* AIM OF THE TASK *
What you return must match the listing below word for word.

* EXERCISE DATA *
******************************

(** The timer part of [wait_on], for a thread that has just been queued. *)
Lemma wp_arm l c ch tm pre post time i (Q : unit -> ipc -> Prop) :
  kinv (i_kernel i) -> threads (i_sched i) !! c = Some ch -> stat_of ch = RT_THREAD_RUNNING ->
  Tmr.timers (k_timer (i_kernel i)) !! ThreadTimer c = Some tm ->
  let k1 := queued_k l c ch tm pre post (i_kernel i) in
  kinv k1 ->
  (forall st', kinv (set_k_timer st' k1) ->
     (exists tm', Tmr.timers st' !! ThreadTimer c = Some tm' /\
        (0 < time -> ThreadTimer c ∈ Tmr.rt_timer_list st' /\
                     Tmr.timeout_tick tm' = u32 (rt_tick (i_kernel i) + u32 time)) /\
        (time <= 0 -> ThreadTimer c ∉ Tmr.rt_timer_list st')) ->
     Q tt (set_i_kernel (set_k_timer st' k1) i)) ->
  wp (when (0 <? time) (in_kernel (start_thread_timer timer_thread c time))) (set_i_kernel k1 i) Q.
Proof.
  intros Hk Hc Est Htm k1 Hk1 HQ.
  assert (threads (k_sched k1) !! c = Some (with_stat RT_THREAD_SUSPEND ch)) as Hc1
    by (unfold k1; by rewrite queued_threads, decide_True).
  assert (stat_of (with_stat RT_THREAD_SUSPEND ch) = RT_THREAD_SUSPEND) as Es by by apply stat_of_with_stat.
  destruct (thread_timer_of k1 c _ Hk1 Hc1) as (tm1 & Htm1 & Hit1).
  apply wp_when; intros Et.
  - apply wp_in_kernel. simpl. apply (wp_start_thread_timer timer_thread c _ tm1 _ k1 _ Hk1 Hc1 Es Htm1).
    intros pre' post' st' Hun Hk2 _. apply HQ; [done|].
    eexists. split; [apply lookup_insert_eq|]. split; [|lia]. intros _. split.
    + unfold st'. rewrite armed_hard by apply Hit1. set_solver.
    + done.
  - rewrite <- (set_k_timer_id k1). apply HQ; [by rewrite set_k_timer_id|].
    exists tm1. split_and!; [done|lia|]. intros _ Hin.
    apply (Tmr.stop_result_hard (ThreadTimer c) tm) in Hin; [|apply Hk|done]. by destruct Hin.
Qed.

******************************

* SOLUTION TO THE EXERCISE *
(** The timer part of [wait_on], for a thread that has just been queued. *)
Lemma wp_arm l c ch tm pre post time i (Q : unit -> ipc -> Prop) :
  kinv (i_kernel i) -> threads (i_sched i) !! c = Some ch -> stat_of ch = RT_THREAD_RUNNING ->
  Tmr.timers (k_timer (i_kernel i)) !! ThreadTimer c = Some tm ->
  let k1 := queued_k l c ch tm pre post (i_kernel i) in
  kinv k1 ->
  (forall st', kinv (set_k_timer st' k1) ->
     (exists tm', Tmr.timers st' !! ThreadTimer c = Some tm' /\
        (0 < time -> ThreadTimer c ∈ Tmr.rt_timer_list st' /\
                     Tmr.timeout_tick tm' = u32 (rt_tick (i_kernel i) + u32 time)) /\
        (time <= 0 -> ThreadTimer c ∉ Tmr.rt_timer_list st')) ->
     Q tt (set_i_kernel (set_k_timer st' k1) i)) ->
  wp (when (0 <? time) (in_kernel (start_thread_timer timer_thread c time))) (set_i_kernel k1 i) Q.
Proof.
  intros Hk Hc Est Htm k1 Hk1 HQ.
  assert (threads (k_sched k1) !! c = Some (with_stat RT_THREAD_SUSPEND ch)) as Hc1
    by (unfold k1; by rewrite queued_threads, decide_True).
  assert (stat_of (with_stat RT_THREAD_SUSPEND ch) = RT_THREAD_SUSPEND) as Es by by apply stat_of_with_stat.
  destruct (thread_timer_of k1 c _ Hk1 Hc1) as (tm1 & Htm1 & Hit1).
  apply wp_when; intros Et.
  - apply wp_in_kernel. simpl. apply (wp_start_thread_timer timer_thread c _ tm1 _ k1 _ Hk1 Hc1 Es Htm1).
    intros pre' post' st' Hun Hk2 _. apply HQ; [done|].
    eexists. split; [apply lookup_insert_eq|]. split; [|lia]. intros _. split.
    + unfold st'. rewrite armed_hard by apply Hit1. set_solver.
    + done.
  - rewrite <- (set_k_timer_id k1). apply HQ; [by rewrite set_k_timer_id|].
    exists tm1. split_and!; [done|lia|]. intros _ Hin.
    apply (Tmr.stop_result_hard (ThreadTimer c) tm) in Hin; [|apply Hk|done]. by destruct Hin.
Qed.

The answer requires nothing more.